- _Exercise details_:
Using the line that contains "else (Success, with_books" as the first line and the last line of the data as the final one, give every line in that range again exactly.
---------- Data extracts
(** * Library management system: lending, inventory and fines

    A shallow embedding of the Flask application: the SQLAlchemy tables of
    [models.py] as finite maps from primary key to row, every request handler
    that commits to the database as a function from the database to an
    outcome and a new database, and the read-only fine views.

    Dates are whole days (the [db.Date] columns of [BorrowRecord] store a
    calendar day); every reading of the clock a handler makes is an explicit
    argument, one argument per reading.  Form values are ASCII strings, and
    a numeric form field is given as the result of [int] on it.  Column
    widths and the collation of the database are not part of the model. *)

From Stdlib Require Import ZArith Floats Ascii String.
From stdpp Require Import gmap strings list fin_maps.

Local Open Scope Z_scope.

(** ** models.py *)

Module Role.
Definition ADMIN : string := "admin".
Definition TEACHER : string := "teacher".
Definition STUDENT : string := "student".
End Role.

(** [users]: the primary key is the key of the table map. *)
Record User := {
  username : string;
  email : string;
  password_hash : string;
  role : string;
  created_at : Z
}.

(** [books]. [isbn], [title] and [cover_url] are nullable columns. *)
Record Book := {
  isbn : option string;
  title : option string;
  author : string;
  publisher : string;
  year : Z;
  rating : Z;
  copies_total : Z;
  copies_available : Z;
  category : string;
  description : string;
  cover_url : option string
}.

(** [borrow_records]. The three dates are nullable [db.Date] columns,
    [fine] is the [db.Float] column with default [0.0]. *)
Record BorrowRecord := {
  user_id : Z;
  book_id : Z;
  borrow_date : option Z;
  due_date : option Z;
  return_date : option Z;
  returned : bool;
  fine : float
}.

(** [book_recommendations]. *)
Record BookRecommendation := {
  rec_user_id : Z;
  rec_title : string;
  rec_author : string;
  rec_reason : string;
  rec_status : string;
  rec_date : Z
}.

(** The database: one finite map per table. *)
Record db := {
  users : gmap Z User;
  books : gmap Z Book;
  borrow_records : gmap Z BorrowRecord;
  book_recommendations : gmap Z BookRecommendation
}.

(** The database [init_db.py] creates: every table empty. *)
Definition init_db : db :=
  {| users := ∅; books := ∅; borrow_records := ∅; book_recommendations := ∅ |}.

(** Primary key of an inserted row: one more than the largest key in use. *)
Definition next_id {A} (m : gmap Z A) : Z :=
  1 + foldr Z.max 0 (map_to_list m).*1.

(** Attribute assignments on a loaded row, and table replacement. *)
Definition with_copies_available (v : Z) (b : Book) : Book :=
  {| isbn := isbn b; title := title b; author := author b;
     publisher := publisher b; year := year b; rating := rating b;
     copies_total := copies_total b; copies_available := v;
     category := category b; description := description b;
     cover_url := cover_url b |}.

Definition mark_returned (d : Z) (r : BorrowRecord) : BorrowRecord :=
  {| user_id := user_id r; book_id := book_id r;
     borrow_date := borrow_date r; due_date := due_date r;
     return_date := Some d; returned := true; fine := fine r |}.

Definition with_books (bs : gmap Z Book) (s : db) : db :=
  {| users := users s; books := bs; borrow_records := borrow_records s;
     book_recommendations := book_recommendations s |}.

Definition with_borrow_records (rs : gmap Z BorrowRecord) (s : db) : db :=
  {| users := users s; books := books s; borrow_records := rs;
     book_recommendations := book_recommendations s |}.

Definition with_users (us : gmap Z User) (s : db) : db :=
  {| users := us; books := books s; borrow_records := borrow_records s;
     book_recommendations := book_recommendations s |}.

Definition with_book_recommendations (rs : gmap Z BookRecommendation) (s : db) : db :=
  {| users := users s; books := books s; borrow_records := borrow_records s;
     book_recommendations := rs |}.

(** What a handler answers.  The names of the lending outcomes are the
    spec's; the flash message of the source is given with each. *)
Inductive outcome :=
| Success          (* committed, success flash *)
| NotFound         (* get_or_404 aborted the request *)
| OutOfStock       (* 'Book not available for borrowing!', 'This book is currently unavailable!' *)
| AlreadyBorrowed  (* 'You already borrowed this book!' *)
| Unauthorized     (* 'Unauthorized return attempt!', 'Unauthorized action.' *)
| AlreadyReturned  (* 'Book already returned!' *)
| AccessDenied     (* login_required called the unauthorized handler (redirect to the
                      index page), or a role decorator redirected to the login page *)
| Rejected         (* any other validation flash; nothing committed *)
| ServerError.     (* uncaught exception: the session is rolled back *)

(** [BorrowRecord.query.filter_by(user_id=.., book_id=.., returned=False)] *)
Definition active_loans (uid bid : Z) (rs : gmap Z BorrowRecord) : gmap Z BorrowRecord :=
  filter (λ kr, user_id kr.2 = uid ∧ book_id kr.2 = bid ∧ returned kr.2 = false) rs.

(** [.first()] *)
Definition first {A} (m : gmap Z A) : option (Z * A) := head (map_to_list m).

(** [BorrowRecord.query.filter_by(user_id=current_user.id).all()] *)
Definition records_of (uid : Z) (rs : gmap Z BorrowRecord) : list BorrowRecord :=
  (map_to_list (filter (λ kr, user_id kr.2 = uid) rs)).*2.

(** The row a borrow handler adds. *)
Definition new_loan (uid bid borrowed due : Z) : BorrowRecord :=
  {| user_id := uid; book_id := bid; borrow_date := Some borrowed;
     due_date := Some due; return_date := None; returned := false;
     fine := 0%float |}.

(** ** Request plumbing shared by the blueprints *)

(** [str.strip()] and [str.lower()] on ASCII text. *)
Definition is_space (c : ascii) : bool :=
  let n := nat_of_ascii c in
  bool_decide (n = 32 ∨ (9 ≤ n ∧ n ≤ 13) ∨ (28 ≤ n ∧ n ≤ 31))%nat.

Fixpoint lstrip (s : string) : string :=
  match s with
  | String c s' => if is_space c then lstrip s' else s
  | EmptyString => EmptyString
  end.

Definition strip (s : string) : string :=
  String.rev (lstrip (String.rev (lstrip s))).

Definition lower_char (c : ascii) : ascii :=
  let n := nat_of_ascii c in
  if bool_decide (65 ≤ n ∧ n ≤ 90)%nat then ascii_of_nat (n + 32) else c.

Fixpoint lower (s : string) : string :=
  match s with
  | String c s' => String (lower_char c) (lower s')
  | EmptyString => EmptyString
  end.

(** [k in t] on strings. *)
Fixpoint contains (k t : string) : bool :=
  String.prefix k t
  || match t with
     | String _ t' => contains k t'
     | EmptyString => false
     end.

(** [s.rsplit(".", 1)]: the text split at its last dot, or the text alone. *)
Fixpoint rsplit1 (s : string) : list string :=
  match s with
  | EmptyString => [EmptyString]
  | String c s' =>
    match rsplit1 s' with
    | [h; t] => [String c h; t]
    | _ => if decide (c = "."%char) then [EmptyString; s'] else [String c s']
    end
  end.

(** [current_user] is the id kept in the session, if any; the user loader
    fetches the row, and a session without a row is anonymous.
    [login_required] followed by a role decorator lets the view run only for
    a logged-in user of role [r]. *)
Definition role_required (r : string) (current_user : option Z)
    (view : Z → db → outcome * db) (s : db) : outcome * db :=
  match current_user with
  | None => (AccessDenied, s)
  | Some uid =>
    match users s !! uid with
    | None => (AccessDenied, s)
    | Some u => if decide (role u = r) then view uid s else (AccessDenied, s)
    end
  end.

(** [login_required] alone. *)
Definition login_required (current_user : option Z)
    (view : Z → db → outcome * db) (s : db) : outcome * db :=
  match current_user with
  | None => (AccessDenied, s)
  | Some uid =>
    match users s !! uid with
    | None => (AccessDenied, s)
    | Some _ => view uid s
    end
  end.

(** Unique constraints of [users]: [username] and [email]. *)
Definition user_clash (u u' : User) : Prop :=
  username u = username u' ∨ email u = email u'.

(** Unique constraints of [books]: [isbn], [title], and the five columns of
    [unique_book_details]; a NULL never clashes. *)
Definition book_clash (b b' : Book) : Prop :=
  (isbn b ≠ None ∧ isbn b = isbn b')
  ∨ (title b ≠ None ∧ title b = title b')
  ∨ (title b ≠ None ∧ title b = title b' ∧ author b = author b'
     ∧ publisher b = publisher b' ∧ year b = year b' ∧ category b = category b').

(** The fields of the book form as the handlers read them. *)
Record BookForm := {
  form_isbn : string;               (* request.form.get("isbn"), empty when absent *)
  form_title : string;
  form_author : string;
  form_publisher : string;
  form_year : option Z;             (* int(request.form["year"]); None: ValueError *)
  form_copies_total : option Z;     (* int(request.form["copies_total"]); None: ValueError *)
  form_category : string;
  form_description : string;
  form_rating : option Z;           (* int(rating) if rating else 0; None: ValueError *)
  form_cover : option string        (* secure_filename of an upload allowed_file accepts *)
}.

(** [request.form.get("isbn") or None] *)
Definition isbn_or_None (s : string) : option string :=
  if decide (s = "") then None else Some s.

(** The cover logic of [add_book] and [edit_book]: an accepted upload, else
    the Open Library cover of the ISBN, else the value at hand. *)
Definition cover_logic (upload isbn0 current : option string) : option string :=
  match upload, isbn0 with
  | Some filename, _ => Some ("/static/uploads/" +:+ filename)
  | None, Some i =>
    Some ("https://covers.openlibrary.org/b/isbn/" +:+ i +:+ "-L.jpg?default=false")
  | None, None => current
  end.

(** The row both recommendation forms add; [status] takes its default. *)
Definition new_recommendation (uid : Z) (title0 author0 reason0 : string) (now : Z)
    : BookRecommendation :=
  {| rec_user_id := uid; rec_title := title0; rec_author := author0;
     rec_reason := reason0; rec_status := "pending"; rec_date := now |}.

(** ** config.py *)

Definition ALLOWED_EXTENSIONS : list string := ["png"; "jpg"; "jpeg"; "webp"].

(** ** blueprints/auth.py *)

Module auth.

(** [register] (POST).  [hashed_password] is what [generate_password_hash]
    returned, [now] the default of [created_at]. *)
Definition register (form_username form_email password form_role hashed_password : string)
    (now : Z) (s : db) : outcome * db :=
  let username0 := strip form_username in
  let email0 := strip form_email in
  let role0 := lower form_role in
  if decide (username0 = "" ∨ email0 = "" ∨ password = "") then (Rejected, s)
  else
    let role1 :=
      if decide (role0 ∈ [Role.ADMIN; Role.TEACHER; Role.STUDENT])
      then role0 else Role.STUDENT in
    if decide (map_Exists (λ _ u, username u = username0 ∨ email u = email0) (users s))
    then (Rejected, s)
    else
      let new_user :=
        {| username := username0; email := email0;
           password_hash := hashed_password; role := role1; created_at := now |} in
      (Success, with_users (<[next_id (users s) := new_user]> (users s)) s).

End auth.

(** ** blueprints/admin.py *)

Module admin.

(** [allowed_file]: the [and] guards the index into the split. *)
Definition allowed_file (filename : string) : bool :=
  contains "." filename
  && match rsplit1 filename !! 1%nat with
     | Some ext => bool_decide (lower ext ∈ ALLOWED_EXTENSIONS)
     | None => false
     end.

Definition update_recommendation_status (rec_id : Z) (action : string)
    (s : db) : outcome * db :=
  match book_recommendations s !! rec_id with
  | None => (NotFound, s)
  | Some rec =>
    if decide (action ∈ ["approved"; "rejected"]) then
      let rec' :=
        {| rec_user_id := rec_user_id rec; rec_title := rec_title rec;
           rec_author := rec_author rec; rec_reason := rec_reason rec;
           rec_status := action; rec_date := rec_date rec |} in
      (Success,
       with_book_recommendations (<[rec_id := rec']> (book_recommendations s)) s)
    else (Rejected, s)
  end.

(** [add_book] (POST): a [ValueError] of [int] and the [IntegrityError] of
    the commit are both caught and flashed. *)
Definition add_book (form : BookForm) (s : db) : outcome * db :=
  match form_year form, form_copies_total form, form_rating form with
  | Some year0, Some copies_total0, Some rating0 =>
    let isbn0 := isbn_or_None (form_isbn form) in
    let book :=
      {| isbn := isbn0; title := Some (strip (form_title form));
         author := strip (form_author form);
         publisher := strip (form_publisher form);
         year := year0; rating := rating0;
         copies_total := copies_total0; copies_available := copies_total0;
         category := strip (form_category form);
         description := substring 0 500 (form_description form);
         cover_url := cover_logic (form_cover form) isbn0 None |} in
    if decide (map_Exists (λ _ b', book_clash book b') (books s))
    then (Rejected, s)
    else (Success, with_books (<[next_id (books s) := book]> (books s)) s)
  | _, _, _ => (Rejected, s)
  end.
--------------------
- _Reply_:
    else (Success, with_books (<[next_id (books s) := book]> (books s)) s)
  | _, _, _ => (Rejected, s)
  end.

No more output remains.